(** * KEITH-MD moderation database layer: text matching, rate windows,
      warn tracking.

    A shallow embedding of the JavaScript modules under [database/]
    (antibad.js, autoblock.js, antispam.js, antilink.js, warn.js,
    groupevents.js) together with the properties established about them.

    Conventions of the embedding.
    - A JavaScript string is a [string]; the development covers text whose
      code units are 7-bit ASCII (case mapping of larger code points is not
      modelled: [toLowerCase] leaves them alone).
    - A [Map] keyed by a template string is a [gmap string _].
    - [Date.now()] and [new Date()] are read from an explicit [now]
      argument, in milliseconds.
    - The Sequelize tables are lists of rows in insertion order; the calls
      on them ([findAll], [findOrCreate], [create], [destroy], [count]) are
      total functions on those lists. *)

From Stdlib Require Import ZArith Ascii String List Bool Lia Sorting.Sorted.
From stdpp Require Import base option strings list gmap fin_maps sorting.

Open Scope string_scope.

(** ** JavaScript string primitives *)

Module Js.

(** [String.prototype.toLowerCase], on ASCII code units. *)
Definition toLowerChar (c : ascii) : ascii :=
  let n := nat_of_ascii c in
  if (65 <=? n)%nat && (n <=? 90)%nat then ascii_of_nat (n + 32) else c.

Fixpoint toLowerCase (s : string) : string :=
  match s with
  | EmptyString => EmptyString
  | String c s' => String (toLowerChar c) (toLowerCase s')
  end.

(** [s.startsWith(p)]. *)
Fixpoint startsWith (p s : string) : bool :=
  match p, s with
  | EmptyString, _ => true
  | String _ _, EmptyString => false
  | String a p', String b s' => Ascii.eqb a b && startsWith p' s'
  end.

(** [s.includes(p)]. *)
Fixpoint includes (p s : string) : bool :=
  startsWith p s ||
  match s with
  | EmptyString => false
  | String _ s' => includes p s'
  end.

(** [s.endsWith(p)]. *)
Fixpoint endsWith (p s : string) : bool :=
  String.eqb s p ||
  match s with
  | EmptyString => false
  | String _ s' => endsWith p s'
  end.

(** [s.includes(c)] for a one-character needle. *)
Fixpoint includesChar (c : ascii) (s : string) : bool :=
  match s with
  | EmptyString => false
  | String d s' => Ascii.eqb c d || includesChar c s'
  end.

(** [s.replace(/c/g, r)]: every occurrence of the character [c] is
    replaced by the string [r] (none of the replacement strings used in
    the source contains a substitution pattern; a lone dollar sign stands
    for itself). *)
Fixpoint replaceAll (c : ascii) (r : string) (s : string) : string :=
  match s with
  | EmptyString => EmptyString
  | String d s' =>
      if Ascii.eqb c d then r ++ replaceAll c r s'
      else String d (replaceAll c r s')
  end.

(** [[...new Set(l)]]: first occurrences, in insertion order. *)
Fixpoint uniqFrom (seen l : list string) : list string :=
  match l with
  | [] => []
  | x :: l' =>
      if existsb (String.eqb x) seen then uniqFrom seen l'
      else x :: uniqFrom (x :: seen) l'
  end.

Definition setOf (l : list string) : list string := uniqFrom [] l.

(** The outcome of evaluating an expression: a value, or a thrown
    exception.  [Unmodelled] marks a run that leaves the fragment of the
    language given a meaning here (see [RegExp.compile]). *)
Inductive outcome (A : Type) : Type :=
| Returns (a : A)
| Throws
| Unmodelled.
Arguments Returns {A} a.
Arguments Throws {A}.
Arguments Unmodelled {A}.

(** [l.some(f)] for a callback that may throw: elements are visited in
    order, the first [true] stops the scan, an exception propagates. *)
Fixpoint some {A : Type} (f : A -> outcome bool) (l : list A) : outcome bool :=
  match l with
  | [] => Returns false
  | x :: l' =>
      match f x with
      | Returns true => Returns true
      | Returns false => some f l'
      | Throws => Throws
      | Unmodelled => Unmodelled
      end
  end.

(** White space as [trim] sees it, among the ASCII code units: tab, line
    feed, vertical tab, form feed, carriage return and space. *)
Definition isSpace (c : ascii) : bool :=
  let n := nat_of_ascii c in
  ((9 <=? n)%nat && (n <=? 13)%nat) || (n =? 32)%nat.

Fixpoint trimStart (s : string) : string :=
  match s with
  | EmptyString => EmptyString
  | String c s' => if isSpace c then trimStart s' else s
  end.

Fixpoint trimEnd (s : string) : string :=
  match s with
  | EmptyString => EmptyString
  | String c s' =>
      let t := trimEnd s' in
      if isSpace c && String.eqb t "" then EmptyString else String c t
  end.

(** [s.trim()]. *)
Definition trim (s : string) : string := trimEnd (trimStart s).

End Js.

(** ** The calls made on Sequelize tables

    A table is the list of its rows in insertion order.  [findAll] keeps the
    rows satisfying [where] and sorts them when an [order] on a column is
    given ([DESC]; rows with equal keys stay in table order, a choice SQL
    leaves open). *)

Module Sequelize.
◇ ◇ ◇ ◇ ◇
▸ **Problem requirements**: Nothing but the lines from the one containing "false => some f l'" to the end of the entries belongs in the answer, and each must match exactly.

▸ **Answer box**:
      | Returns false => some f l'
      | Throws => Throws
      | Unmodelled => Unmodelled
      end
  end.

(** White space as [trim] sees it, among the ASCII code units: tab, line
    feed, vertical tab, form feed, carriage return and space. *)
Definition isSpace (c : ascii) : bool :=
  let n := nat_of_ascii c in
  ((9 <=? n)%nat && (n <=? 13)%nat) || (n =? 32)%nat.

Fixpoint trimStart (s : string) : string :=
  match s with
  | EmptyString => EmptyString
  | String c s' => if isSpace c then trimStart s' else s
  end.

Fixpoint trimEnd (s : string) : string :=
  match s with
  | EmptyString => EmptyString
  | String c s' =>
      let t := trimEnd s' in
      if isSpace c && String.eqb t "" then EmptyString else String c t
  end.

(** [s.trim()]. *)
Definition trim (s : string) : string := trimEnd (trimStart s).

End Js.

(** ** The calls made on Sequelize tables

    A table is the list of its rows in insertion order.  [findAll] keeps the
    rows satisfying [where] and sorts them when an [order] on a column is
    given ([DESC]; rows with equal keys stay in table order, a choice SQL
    leaves open). *)

Module Sequelize.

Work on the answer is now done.